» What is expected
Among the lines below, return each one that contains the word "with".

------

(* ===== verification/PmmRelease.v ===== *)
(** * Releasing memory to the buddy (kernel/memory/pmm.c)

    [release_range], [pmm_release_deferred] and [pmm_free_reserved_range] of
    Pmm.v turn reserved and deferred pages into free ones. The lemmas here hold
    for both values of [g_initialized], because [pmm_init] releases the boot
    memory before it sets it (PmmInit.v). *)

From S2P Require Import Prelude Page Buddy Pmm.

(** ** Releasing reserved and deferred memory *)

Lemma count_in_split ps m a n1 n2 : 0 ≤ n1 → 0 ≤ n2 →
  count_in ps m a (n1 + n2) = count_in ps m a n1 + count_in ps m (a + n1) n2.
Proof. intros. unfold count_in. rewrite seqZ_app, filter_app, length_app by lia. lia. Qed.

Lemma count_in_one ps m a : count_in ps m a 1 = if has_flag ps m a then 1 else 0.
Proof.
  unfold count_in. rewrite seqZ_cons by lia. replace (Z.pred 1) with 0 by lia. simpl.
  destruct (has_flag ps m a) eqn:E.
  - by rewrite filter_cons_True by done.
  - by rewrite filter_cons_False by congruence.
Qed.

Lemma count_in_cons ps m a n : 0 ≤ n →
  count_in ps m a (1 + n) = (if has_flag ps m a then 1 else 0) + count_in ps m (a + 1) n.
Proof. intros. by rewrite count_in_split, count_in_one by lia. Qed.

Lemma count_in_nonneg ps m a n : 0 ≤ count_in ps m a n.
Proof. unfold count_in. lia. Qed.

Lemma count_in_ext ps ps' m a n : (∀ q, a ≤ q < a + n → has_flag ps' m q = has_flag ps m q) →
  count_in ps' m a n = count_in ps m a n.
Proof.
  intros Hq. unfold count_in. do 2 f_equal. apply filter_ext_in. intros q Hin%elem_of_seqZ. rewrite Hq by lia. done.
Qed.

Lemma count_in_zero ps m a n : (∀ q, a ≤ q < a + n → has_flag ps m q = false) → count_in ps m a n = 0.
Proof.
  intros Hq. unfold count_in. rewrite filter_none; [done|]. intros q Hin%elem_of_seqZ. rewrite Hq by lia. done.
Qed.

Lemma count_in_sub ps m a n max : 0 ≤ a → 0 ≤ n → a + n ≤ max → count_in ps m a n ≤ count_in ps m 0 max.
Proof.
  intros. replace max with (a + (n + (max - a - n))) by lia. rewrite count_in_split by lia.
  rewrite (count_in_split ps m (0 + a)) by lia. replace (0 + a) with a by lia.
  pose proof (count_in_nonneg ps m 0 a). pose proof (count_in_nonneg ps m (a + n) (max - a - n)). lia.
Qed.

Lemma count_in_bound ps m a n : 0 ≤ n → count_in ps m a n ≤ n.
Proof.
  intros Hn. unfold count_in. pose proof (length_filter (λ q, has_flag ps m q = true) (seqZ a n)) as Hl.
  rewrite length_seqZ in Hl. lia.
Qed.

(** Clearing a flag that all of [[a, e)] had. *)
Lemma count_flag_release ps ps' max m a e : 0 ≤ a ≤ e → e ≤ max →
  (∀ q, has_flag ps' m q = if decide (a ≤ q < e) then false else has_flag ps m q) →
  (∀ q, a ≤ q < e → has_flag ps m q = true) →
  count_flag ps' max m = count_flag ps max m - (e - a).
Proof.
  intros Ha He Hps Hin. unfold count_flag. replace max with (a + ((e - a) + (max - e))) by lia.
  rewrite !(count_in_split _ m 0), !(count_in_split _ m (0 + a)) by lia.
  rewrite (count_in_ext ps ps' m 0 a) by (intros; rewrite Hps; destruct (decide _); [lia|done]).
  rewrite (count_in_ext ps ps' m (0 + a + (e - a))) by (intros; rewrite Hps; destruct (decide _); [lia|done]).
  rewrite (count_in_zero ps' m (0 + a)) by (intros; rewrite Hps; destruct (decide _); [done|lia]).
  assert (count_in ps m (0 + a) (e - a) = e - a); [|lia].
  unfold count_in. rewrite filter_all; [rewrite length_seqZ; lia|]. intros q Hq%elem_of_seqZ. apply Hin. lia.
Qed.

------

» Solution for this exercise
  unfold count_in. rewrite seqZ_cons by lia. replace (Z.pred 1) with 0 by lia. simpl.
  intros. replace max with (a + (n + (max - a - n))) by lia. rewrite count_in_split by lia.
  rewrite (count_in_split ps m (0 + a)) by lia. replace (0 + a) with a by lia.
  intros Ha He Hps Hin. unfold count_flag. replace max with (a + ((e - a) + (max - e))) by lia.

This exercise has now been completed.